Start of DATASET EXTRACT

(* ===== verification/Fleet.v ===== *)
(** * Fleet entities

    [fleet/domain/entities] and [fleet/domain/value_objects]: nodes, enrollment tokens, node
    certificates and node commands, and the types [fleet/domain/repositories] passes between them
    and the repository. *)

From Stdlib Require Import ZArith NArith Lia String.
From stdpp Require Import gmap.
From S2P Require Import Prelude RustStd External Text SharedKernel Resources NodeInventory NodeClaims NodeGateway.
From S2P Require Import NodePluginHost NodeCommands NodeObservations.

Abbreviation EnrollmentTokenId := Uuid (only parsing).
Abbreviation NodeCertificateId := Uuid (only parsing).

(** ** Value objects *)
Module NodeState.

Inductive t := Pending | Ready | Draining | Revoked.

#[global] Instance t_eq_dec : EqDecision t.
Proof. solve_decision. Defined.

Definition as_str (self : t) : string :=
  match self with
  | Pending => "pending"
  | Ready => "ready"
  | Draining => "draining"
  | Revoked => "revoked"
  end.

Definition parse (value : string) : result t :=
  if value == "pending"%string then Ok Pending
  else if value == "ready"%string then Ok Ready
  else if value == "draining"%string then Ok Draining
  else if value == "revoked"%string then Ok Revoked
  else errf "unsupported node state {value:?}" [FStr value].

#[global] Instance t_str_enum : StrEnum t := {| Prelude.as_str := as_str; Prelude.parse := parse |}.
#[global] Instance t_str_enum_laws : StrEnumLaws t.
Proof. solve_str_enum. Qed.

End NodeState.

Module NodeAvailability.

Inductive t := Online | Offline.

#[global] Instance t_eq_dec : EqDecision t.
Proof. solve_decision. Defined.

Definition as_str (self : t) : string :=
  match self with Online => "online" | Offline => "offline" end.

End NodeAvailability.

Module NodeName.

Record t := Mk { resource_name : ResourceName.t }.

#[global] Instance t_eq_dec : EqDecision t.
Proof. solve_decision. Defined.

Definition new `{External} (value : string) : result t :=
  name ← ResourceName.parse value;
  Ok (Mk name).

End of DATASET EXTRACT

» WORK ITEM
Write out the lines of the entries, word for word, from the first through the one containing "#[global] Instance t_str_enum_laws", and stop at that line.

» THE COMPLETED TASK
(* ===== verification/Fleet.v ===== *)
(** * Fleet entities

    [fleet/domain/entities] and [fleet/domain/value_objects]: nodes, enrollment tokens, node
    certificates and node commands, and the types [fleet/domain/repositories] passes between them
    and the repository. *)

From Stdlib Require Import ZArith NArith Lia String.
From stdpp Require Import gmap.
From S2P Require Import Prelude RustStd External Text SharedKernel Resources NodeInventory NodeClaims NodeGateway.
From S2P Require Import NodePluginHost NodeCommands NodeObservations.

Abbreviation EnrollmentTokenId := Uuid (only parsing).
Abbreviation NodeCertificateId := Uuid (only parsing).

(** ** Value objects *)
Module NodeState.

Inductive t := Pending | Ready | Draining | Revoked.

#[global] Instance t_eq_dec : EqDecision t.
Proof. solve_decision. Defined.

Definition as_str (self : t) : string :=
  match self with
  | Pending => "pending"
  | Ready => "ready"
  | Draining => "draining"
  | Revoked => "revoked"
  end.

Definition parse (value : string) : result t :=
  if value == "pending"%string then Ok Pending
  else if value == "ready"%string then Ok Ready
  else if value == "draining"%string then Ok Draining
  else if value == "revoked"%string then Ok Revoked
  else errf "unsupported node state {value:?}" [FStr value].

#[global] Instance t_str_enum : StrEnum t := {| Prelude.as_str := as_str; Prelude.parse := parse |}.
#[global] Instance t_str_enum_laws : StrEnumLaws t.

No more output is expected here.